O corpo e a alta tecnologia em diálogo no novo Sesc Paulista

‘Anátema 01’, estreia do grupo Cena 11, que será reapresent­ada hoje, vem atualizar discussão entre técnica e criação artística

- Fernanda Perniciott­i ESPECIAL PARA O ESTADO

Reinaugura­do, o Sesc Paulista anuncia corpo-arte-tecnologia como o tripé que sustentará a sua atuação. Na maratona de programaçã­o, que vai até hoje (1), a presença da dança está consistent­e e parece apontar certa relevância da área neste novo momento. Há que aguardar para confirmar a impressão.

Anátema 01, estreia do grupo Cena 11, que será reapresent­ada hoje, atualiza a discussão ‘arte e tecnologia’ para 2018, desligando-a das noções de tecnologia dos anos 1990, que ainda circulam. No trabalho, os “objetos tecnológic­os”, já tão populariza­dos (projeções, eletrodos, telas em geral), não mais precisam ser protagonis­tas, e dão lugar ao corpo, que expõe o ambiente do qual já é parte constituti­va e constituíd­a, sem escape.
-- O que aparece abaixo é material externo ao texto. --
Definition marshalRegistry (r : registry) : option bytes := marshal registryAPIVersion r.

Definition unmarshalRegistry (b : bytes) : registry + registry_error :=
  match json_version b with
  | None => inr ErrDocument
  | Some None => inr ErrNoVersion
  | Some (Some 2) => unmarshalRegistryV2 b
  | Some (Some 1) => unmarshalRegistryV1 b
  | Some (Some 0) => unmarshalRegistryV0 b
  | Some (Some _) => inr ErrBadVersion
  end.
End json.

(** ** The auditor (auditor.go) *)

(** The registry, and the file at [registryPath]; [None] when it cannot be
    read. *)
Record Auditor := mkAuditor {
  a_registry : registry;
  a_file : option bytes;
  a_entryTTL : Z
}.

Definition set_registry (r : registry) (a : Auditor) : Auditor := mkAuditor r (a_file a) (a_entryTTL a).

Section auditor.
Context `{J : RegistryJSON} {R : GoRuntime}.

Definition recoverRegistry (a : Auditor) : registry :=
  match a_file a with
  | None => ∅
  | Some b => match unmarshalRegistry b with inl r => r | inr _ => ∅ end
  end.

Definition cleanupRegistry (now : Z) (a : Auditor) : Auditor :=
  let expireBefore := now - a_entryTTL a in
  set_registry
    (foldl (λ reg '(path, entry), if re_LastUpdated entry <? expireBefore then delete path reg else reg)
       (a_registry a) (range (a_registry a))) a.

Definition updateRegistry (now : Z) (identifier offset : string) (a : Auditor) : Auditor :=
  if String.eqb identifier "" then a
  else set_registry (<[identifier := mkEntry now offset]> (a_registry a)) a.

Definition GetOffset (identifier : string) (a : Auditor) : string :=
  match a_registry a !! identifier with None => "" | Some e => re_Offset e end.

(** [flushRegistry]; [writable] says whether the file could be written. *)
Definition flushRegistry (writable : bool) (a : Auditor) : Auditor :=
  match marshalRegistry (a_registry a) with
  | Some b => if writable then mkAuditor (a_registry a) (Some b) (a_entryTTL a) else a
  | None => a
  end.

(** What wakes the auditor's goroutine up. *)
Inductive audit_event :=
| Sent (now : Z) (identifier offset : string)
| CleanUpTick (now : Z)
| FlushTick (writable : bool).

Definition audit_step (a : Auditor) (e : audit_event) : Auditor :=
  match e with
  | Sent now identifier offset => updateRegistry now identifier offset a
  | CleanUpTick now => cleanupRegistry now a
  | FlushTick writable => flushRegistry writable a
  end.

Definition audit_Start (now : Z) (a : Auditor) : Auditor :=
  cleanupRegistry now (set_registry (recoverRegistry a) a).
Definition audit_run (a : Auditor) (es : list audit_event) : Auditor := foldl audit_step a es.

(** [Stop] closes the channel, so the goroutine first handles every message
    sent before. *)
Definition audit_Stop (now : Z) (writable : bool) (a : Auditor) : Auditor :=
  flushRegistry writable (cleanupRegistry now a).
End auditor.

(** ** Properties *)

Section props.
Context `{J : RegistryJSON} {L : RegistryJSONLaws J} {R : GoRuntime}.

Lemma foldl_insert_pairs {V} (m : gmap string V) (l : list (string * V)) (acc : gmap string V) k :
  NoDup l.*1 → foldl (λ reg '(i, e), <[i := e]> reg) acc l !! k =
  match list_to_map (M := gmap string V) l !! k with Some v => Some v | None => acc !! k end.
Proof.
  revert acc. induction l as [|[i e] l IH]; intros acc Hn; cbn [foldl].
  { by rewrite list_to_map_nil, lookup_empty. }
  cbn in Hn. apply NoDup_cons in Hn as [Hi Hn]. rewrite IH, list_to_map_cons by done.
  destruct (decide (i = k)) as [->|Hne].
  - by rewrite not_elem_of_list_to_map_1, !lookup_insert_eq by done.
  - by rewrite !lookup_insert_ne.
Qed.

Lemma unmarshalRegistryV2_back b r : unmarshal_v2 b = Some r → unmarshalRegistryV2 b = inl r.
Proof.
  intros Hb. unfold unmarshalRegistryV2. rewrite Hb. f_equal. apply map_eq. intros k.
  rewrite (foldl_insert_pairs r) by apply NoDup_range_fst.
  destruct (r !! k) as [e|] eqn:Hk.
  - assert (list_to_map (M := gmap string RegistryEntry) (range r) !! k = Some e) as ->; [|done].
    apply elem_of_list_to_map_1; [apply NoDup_range_fst|]. by apply elem_of_range.
  - assert (list_to_map (M := gmap string RegistryEntry) (range r) !! k = None) as ->; [|by rewrite lookup_empty].
    apply not_elem_of_list_to_map_1. intros Hin. apply list_elem_of_fmap in Hin as ([k' e] & -> & Hin).
    apply elem_of_range in Hin. cbn in *. congruence.
Qed.

Definition recorded (a : Auditor) : Prop := map_Forall json_entry (a_registry a).

Lemma recover_flush a : recorded a → recoverRegistry (flushRegistry true a) = a_registry a.
Proof.
  intros Ha. unfold recoverRegistry, flushRegistry, unmarshalRegistry, marshalRegistry.
  destruct (marshal_back registryAPIVersion (a_registry a)) as (b & -> & Hv & Hb); [done|done|]. cbn [a_file].
  rewrite Hv. cbn. by rewrite (unmarshalRegistryV2_back b (a_registry a)).
Qed.

Lemma cleanupRegistry_lookup now a k :
  a_registry (cleanupRegistry now a) !! k =
  match a_registry a !! k with
  | Some e => if re_LastUpdated e <? now - a_entryTTL a then None else Some e
  | None => None
  end.
Proof.
  unfold cleanupRegistry. cbn.
  cut (∀ (l : list (string * RegistryEntry)) (acc : registry), NoDup l.*1 → (∀ i e, (i, e) ∈ l → acc !! i = Some e) →
    foldl (λ reg '(path, entry), if re_LastUpdated entry <? now - a_entryTTL a
      then delete path reg else reg) acc l !! k =
    match acc !! k with
    | Some e => if bool_decide ((k, e) ∈ l) && (re_LastUpdated e <? now - a_entryTTL a) then None else Some e
    | None => None
    end).
  { intros H. rewrite H; [|apply NoDup_range_fst|intros i e; by rewrite elem_of_range].
    destruct (a_registry a !! k) as [e|] eqn:Hk; [|done].
    rewrite bool_decide_true; [done|]. by apply elem_of_range. }
  induction l as [|[i e] l IH]; intros acc Hn Hl; cbn [foldl].
  { destruct (acc !! k); [|done]. rewrite bool_decide_false; [done|]. apply not_elem_of_nil. }
  cbn in Hn. apply NoDup_cons in Hn as [Hi Hn].
  assert (∀ e', (i, e') ∉ l) as Hil.
  { intros e' Hin. apply Hi. apply list_elem_of_fmap. by exists (i, e'). }
  pose proof (Hl i e ltac:(left)) as Hie.
  rewrite IH; [|done|].
  2:{ intros i' e' Hin. destruct (re_LastUpdated e <? _).
      - rewrite lookup_delete_ne; [apply Hl; by right|]. intros <-. by apply (Hil e').
      - apply Hl. by right. }
  destruct (decide (i = k)) as [->|Hne].
  - rewrite Hie. rewrite (bool_decide_true ((k, e) ∈ (k, e) :: l)) by left.
    destruct (re_LastUpdated e <? _) eqn:Hlt; [by rewrite lookup_delete_eq|].
    rewrite Hie, Hlt. by rewrite andb_false_r.
  - assert (∀ acc' : registry, acc' !! k = acc !! k →
      match acc' !! k with
      | Some e0 => if bool_decide ((k, e0) ∈ l) && (re_LastUpdated e0 <? now - a_entryTTL a) then None else Some e0
      | None => None
      end =
      match acc !! k with
      | Some e0 => if bool_decide ((k, e0) ∈ (i, e) :: l) && (re_LastUpdated e0 <? now - a_entryTTL a) then None else Some e0
      | None => None
      end) as Hsame.
    { intros acc' ->. destruct (acc !! k) as [e0|]; [|done].
      replace (bool_decide ((k, e0) ∈ (i, e) :: l)) with (bool_decide ((k, e0) ∈ l)); [done|].
      apply bool_decide_ext. rewrite elem_of_cons. naive_solver. }
    destruct (re_LastUpdated e <? _); apply Hsame; [by rewrite lookup_delete_ne|done].
Qed.
Lemma stable_sort_perm l : stable_sort l ≡ₚ l.
Proof. induction l as [|x l IH]; [done|]. cbn [stable_sort foldr]. by rewrite stable_insert_perm, IH. Qed.

Lemma stable_insert_sorted x l : StronglySorted base_ge l → StronglySorted base_ge (stable_insert x l).
Proof.
  induction 1 as [|y l Hs IH Hy]; cbn [stable_insert]; [by repeat constructor|].
  destruct (str_lt (Base x) (Base y)) eqn:Hxy.
  - constructor; [done|]. rewrite Forall_forall in *. intros z. rewrite stable_insert_perm, elem_of_cons.
    intros [->|Hz]; [|by apply Hy]. unfold base_ge. destruct (total str_le (Base x) (Base y)) as [?|H]; [done|].
    unfold str_le in H. congruence.
  - constructor; [by constructor|]. assert (base_ge x y) as Hle by done.
    constructor; [done|]. rewrite Forall_forall in *. intros z Hz. unfold base_ge in *.
    etransitivity; [by apply Hy|done].
Qed.

Lemma stable_sort_sorted l : StronglySorted base_ge (stable_sort l).
Proof. induction l as [|x l IH]; [constructor|]. by apply stable_insert_sorted. Qed.

(** Paths with the same base name keep their order. *)
Lemma stable_insert_same x l b :
  filter (λ y, Base y = b) (stable_insert x l) = filter (λ y, Base y = b) (x :: l).
Proof.
  induction l as [|y l IH]; [done|]. cbn [stable_insert].
  destruct (str_lt (Base x) (Base y)) eqn:Hxy; [|done].
  rewrite !filter_cons, IH, filter_cons.
  destruct (decide (Base y = b)) as [Hy|Hy], (decide (Base x = b)) as [Hx|Hx]; try done.
  rewrite Hx, Hy, str_lt_irrefl in Hxy. done.
Qed.

Lemma stable_sort_same l b : filter (λ y, Base y = b) (stable_sort l) = filter (λ y, Base y = b) l.
Proof.
  induction l as [|x l IH]; [done|].
  change (stable_sort (x :: l)) with (stable_insert x (stable_sort l)).
  by rewrite stable_insert_same, !filter_cons, IH.
Qed.

Lemma take_take_app {A} n (a b : list A) : take n (take n a ++ b) = take n (a ++ b).
Proof. rewrite !firstn_app, take_take, Nat.min_id, length_take. do 2 f_equal. lia. Qed.

Section provider.
Context `{RE : Regexp}.

Lemma update_source_path f p s q :
  (∀ src, ls_Config (f src) = ls_Config src) → source_path (update_source f p s) q = source_path s q.
Proof.
  intros Hf. unfold source_path, update_source. cbn. rewrite lookup_alter.
  destruct (decide (p = q)) as [->|]; [|done]. destruct (so_store s !! q); [|done]. cbn. by rewrite Hf.
Qed.

Definition collected (fs : FileSystem) (path : string) (p : nat) : list File :=
  match CollectFiles fs path p with inl files => files | inr _ => [] end.

Lemma files_step_spec limit fs s l p :
  (length l <= limit)%nat →
  (files_step limit fs (s, l) p).2 = take limit (l ++ collected fs (source_path s p) p) ∧
  ∀ q, source_path (files_step limit fs (s, l) p).1 q = source_path s q.
Proof.
  intros Hl. unfold files_step, collected. destruct (CollectFiles fs (source_path s p) p) as [files|err]; cbn.
  - rewrite take_app, (take_ge l) by lia. split; [done|]. intros q.
    destruct (containsWildcard _); [|done]. by rewrite update_source_path.
  - rewrite app_nil_r, take_ge by lia. split; [done|]. intros q.
    destruct (containsWildcard _); cbn; by rewrite !update_source_path.
Qed.

(** The files to tail are the files of the sources, in the order of the
    sources, as far as the limit allows; no source is starved but by those
    before it, whatever errors occur. *)
Theorem FilesToTail_spec limit Fs s srcs :
  (FilesToTail limit Fs s srcs).2 =
  take limit (concat (imap (λ i p, collected (Fs i) (source_path s p) p) srcs)).
Proof.
  unfold FilesToTail.
  cut ((∀ q, source_path (FilesToTail limit Fs s srcs).1 q = source_path s q) ∧
    (FilesToTail limit Fs s srcs).2 =
    take limit (concat (imap (λ i p, collected (Fs i) (source_path s p) p) srcs))); [by intros [_ ?]|].
  unfold FilesToTail. induction srcs as [|p srcs IH] using rev_ind; [split; [done|by destruct limit]|].
  rewrite !imap_app. cbn [imap]. rewrite foldl_snoc, concat_app. cbn [fst snd].
  destruct (foldl _ _ _) as [s' l]. cbn [fst snd] in *. destruct IH as [Hp ->].
  edestruct (files_step_spec limit (Fs (length srcs + 0)%nat) s') as [H1 H2].
  2:{ split; [intros q; rewrite H2; apply Hp|]. rewrite H1, Hp. cbn [concat]. rewrite app_nil_r.
      apply take_take_app. }
  rewrite length_take. lia.
Qed.
End provider.

(** ** The scanner *)

Section scanner.
Context `{RE : Regexp}.

Definition keyed (m : gmap string Tailer) : Prop := ∀ path t, m !! path = Some t → t_path t = path.

(** What became of a tailer: it is in the map, or it finishes on its own. *)
Definition accounted (s : Scanner) (path : string) (t : Tailer) : Prop :=
  ∃ b, sc_tailers s !! path = Some (set_rotate b t) ∨ set_rotate b t ∈ sc_left s.

Lemma set_rotate_id t : set_rotate (t_didFileRotate t) t = t.
Proof. by destruct t. Qed.

Lemma set_rotate_twice a b t : set_rotate a (set_rotate b t) = set_rotate a t.
Proof. done. Qed.

(** The loop of [scan] over the files, from the scanner [s0]. *)
Record scanning (s0 : Scanner) (files : list File) (x : scan_state) : Prop := {
  sg_keyed : keyed (sc_tailers (ss_scanner x));
  sg_len : size (sc_tailers (ss_scanner x)) = ss_tailersLen x;
  sg_limit : sc_tailingLimit (ss_scanner x) = sc_tailingLimit s0;
  sg_bound : (ss_tailersLen x <= Nat.max (sc_tailingLimit s0) (size (sc_tailers s0)))%nat;
  sg_tailed : ∀ path, path ∈ ss_filesTailed x →
    path ∈ f_Path <$> files ∧ ∃ t, sc_tailers (ss_scanner x) !! path = Some t ∧ t_shouldStop t = false;
  sg_old : ∀ path t, sc_tailers s0 !! path = Some t → accounted (ss_scanner x) path t
}.

Lemma tailer_Start_scanner fs offset w t s :
  sc_tailers (tailer_Start fs offset w t s).1 = sc_tailers s ∧
  sc_left (tailer_Start fs offset w t s).1 = sc_left s ∧
  sc_tailingLimit (tailer_Start fs offset w t s).1 = sc_tailingLimit s ∧
  ∀ t', (tailer_Start fs offset w t s).2 = Some t' →
    t_path t' = t_path t ∧ t_shouldStop t' = t_shouldStop t.
Proof.
  unfold tailer_Start. destruct (fs_open (t_path t)) as [fi|err]; cbn; split_and!; try done.
  by intros t' [= <-].
Qed.

Lemma NextPipelineChan_scanner s :
  sc_tailers (NextPipelineChan s).1 = sc_tailers s ∧ sc_left (NextPipelineChan s).1 = sc_left s ∧
  sc_tailingLimit (NextPipelineChan s).1 = sc_tailingLimit s.
Proof. unfold NextPipelineChan. by case_match. Qed.

(** A new tailer, or nothing but a source's status. *)
Lemma startNewTailer_cases fs reg file b s :
  let '(s', ok) := startNewTailer fs reg file b s in
  sc_left s' = sc_left s ∧ sc_tailingLimit s' = sc_tailingLimit s ∧
  if ok : bool then ∃ t, sc_tailers s' = <[f_Path file := t]> (sc_tailers s) ∧
    t_path t = f_Path file ∧ t_shouldStop t = false
  else sc_tailers s' = sc_tailers s.
Proof.
  unfold startNewTailer. destruct (NextPipelineChan_scanner s) as (Ht & Hl & Hn).
  destruct (NextPipelineChan s) as [s1 chan]. cbn [fst] in *.
  destruct (Position _ _ _) as [[offset w] e].
  destruct (tailer_Start_scanner fs offset w (NewTailer chan file) s1) as (Ht2 & Hl2 & Hn2 & Hs).
  destruct (tailer_Start _ _ _ _ s1) as [s2 [t|]]; cbn in *.
  - destruct (Hs t eq_refl) as [Hp Hss]. split; [congruence|]. split; [congruence|].
    exists t. split; [by rewrite Ht2, Ht|]. split; [done|]. by rewrite Hss.
  - split_and!; congruence.
Qed.

Lemma restart_cases fs t file s :
  let '(s', ok) := restartTailerAfterFileRotation fs t file s in
  sc_tailingLimit s' = sc_tailingLimit s ∧
  ∃ t', sc_tailers s' = <[f_Path file := t']> (sc_tailers s) ∧
  if ok : bool then sc_left s' = sc_left s ++ [set_rotate true t] ∧ t_path t' = f_Path file ∧ t_shouldStop t' = false
  else sc_left s' = sc_left s ∧ t' = set_rotate true t.
Proof.
  unfold restartTailerAfterFileRotation. cbn zeta.
  set (s1 := set_tailers _ _).
  destruct (tailer_Start_scanner fs 0 SeekStart (NewTailer (t_chan t) file) s1) as (Ht2 & Hl2 & Hn2 & Hs).
  destruct (tailer_Start _ _ _ _ s1) as [s2 [t'|]]; cbn in *.
  - destruct (Hs t' eq_refl) as [Hp Hss]. split; [done|]. exists t'.
    split; [by rewrite Ht2, insert_insert_eq|]. split_and!; [by rewrite Hl2|done|by rewrite Hss].
  - split; [done|]. exists (set_rotate true t). by rewrite Ht2, Hl2.
Qed.
Definition ns_removeConfig (s : nodeStore) (digest : string) (g : Gauges) : nodeStore * Gauges :=
  match ns_digestToConfig s !! digest with
  | None => (s, g)
  | Some _ =>
      (ns_set_configs timestampNow (delete digest (ns_digestToConfig s)) s,
       dispatchedConfigs_set (λ m, gauge_add m (ns_name s) (-1)) g)
  end.

Definition AddRunnerStats (s : nodeStore) (checkID : string) (stats : CLCRunnerStats) : nodeStore :=
  ns_set_stats (<[checkID := stats]> (ns_clcRunnerStats s)) s.

Definition RemoveRunnerStats (s : nodeStore) (checkID : string) : nodeStore :=
  match ns_clcRunnerStats s !! checkID with
  | None => s
  | Some _ => ns_set_stats (delete checkID (ns_clcRunnerStats s)) s
  end.

(** On error the zero value is returned beside it. *)
Definition GetRunnerStats (s : nodeStore) (checkID : string) : CLCRunnerStats * option clc_error :=
  match ns_clcRunnerStats s !! checkID with
  | None => (stats_zero, Some (ErrCheckNotFound checkID))
  | Some stats => (stats, None)
  end.

Definition GetBusyness (s : nodeStore) (busynessFunc : Z → Z → Z) : Z :=
  foldl (add_busyness busynessFunc) 0 (range (ns_clcRunnerStats s)).

(** Loop state: [firstItr], [checkID], [checkWeight]. *)
Definition most_weighted_step (busynessFunc : Z → Z → Z)
    (acc : bool * string * Z) (kv : string * CLCRunnerStats) : bool * string * Z :=
  let '(firstItr, checkID, checkWeight) := acc in
  let busyness := busynessFunc (AverageExecutionTime kv.2) (MetricSamples kv.2) in
  if ((checkWeight <? busyness) || firstItr) && IsClusterCheck kv.2
  then (false, kv.1, busyness) else acc.
Definition expire_node (cutoffTimestamp : Z) (s : clusterStore) (kv : string * nodeStore)
    : clusterStore :=
  let '(name, node) := kv in
  if ns_heartbeat node <? cutoffTimestamp then
    let s := foldl expire_config s (range (ns_digestToConfig node)) in
    set_nodes s (delete name (cs_nodes s))
      (statsCollectionFails_set (delete name)
        (dispatchedConfigs_set (delete name) (nodeAgents_add (-1) (cs_gauges s))))
  else s.

Definition expireNodes (d : dispatcher) : dispatcher :=
  let cutoffTimestamp := timestampNow -₆₄ d_nodeExpirationSeconds d in
  with_store d (foldl (expire_node cutoffTimestamp) (d_store d) (range (cs_nodes (d_store d)))).

(** Marks the stats of the checks the store knows as cluster checks. *)
Definition mark_cluster_checks (ids : gmap string string) (stats : CLCRunnersStats)
    : CLCRunnersStats :=
  foldl (λ acc kv,
      match ids !! kv.1 with
      | Some _ => <[kv.1 := mkStats (AverageExecutionTime kv.2) (MetricSamples kv.2) true]> acc
      | None => acc
      end) stats (range stats).

(** [answers ip] is what the runner at [ip] replies, [None] an error. *)
Definition update_runner_stats (answers : string → option CLCRunnersStats)
    (s : clusterStore) (kv : string * nodeStore) : clusterStore :=
  let '(name, node) := kv in
  match answers (ns_clientIP node) with
  | None =>
      set_nodes s (cs_nodes s)
        (statsCollectionFails_set (λ m, gauge_add m name 1) (cs_gauges s))
  | Some stats =>
      let stats := mark_cluster_checks (cs_idToDigest s) stats in
      let node := ns_set_busyness (calculateBusyness stats) (ns_set_stats stats node) in
      set_nodes s (<[name := node]> (cs_nodes s)) (cs_gauges s)
  end.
São corpos que estão isolados em universos individuai­s, mas, ao mesmo tempo, obedecem a uma mesma maldiçãoin­strução, que instaura uma agonia compositiv­a - manifesta no modo violento como se movem, na luz piscante que desnorteia o olhar e na sonoridade aguda e cortante que agride os ouvidos.

O ambiente é enviesado pela força ‘hipnótica’ do direcionam­ento dos olhos dos bailarinos. Não são raras as vezes em que o público passa a olhar na direção em que os dançarinos olham e não mais para quem olha, o onde a dança acontece. Em tempos de redes sociais, é possível enxergar quem olha e, principalm­ente, o porquê do direcionam­ento do olhar, antes de optar por um sentido da visão?

O controle dos corpos vai se tornando evidente no trabalho e, no limite, aproxima a tecnologia de um aspecto reptílico do humano – individual­ista, reativo e violento. Não por acaso, em meio a um dia de celebração, a agonia estendida de Anátoma 01 constrange­u os aplausos, que demoraram para acontecer no final. Em contradiçã­o com o ritmo festivo, o Cena 11 faz lembrar, com certa crueza, que talvez haja pouco a celebrar e muito a ser refletido, hoje, na nossa condição.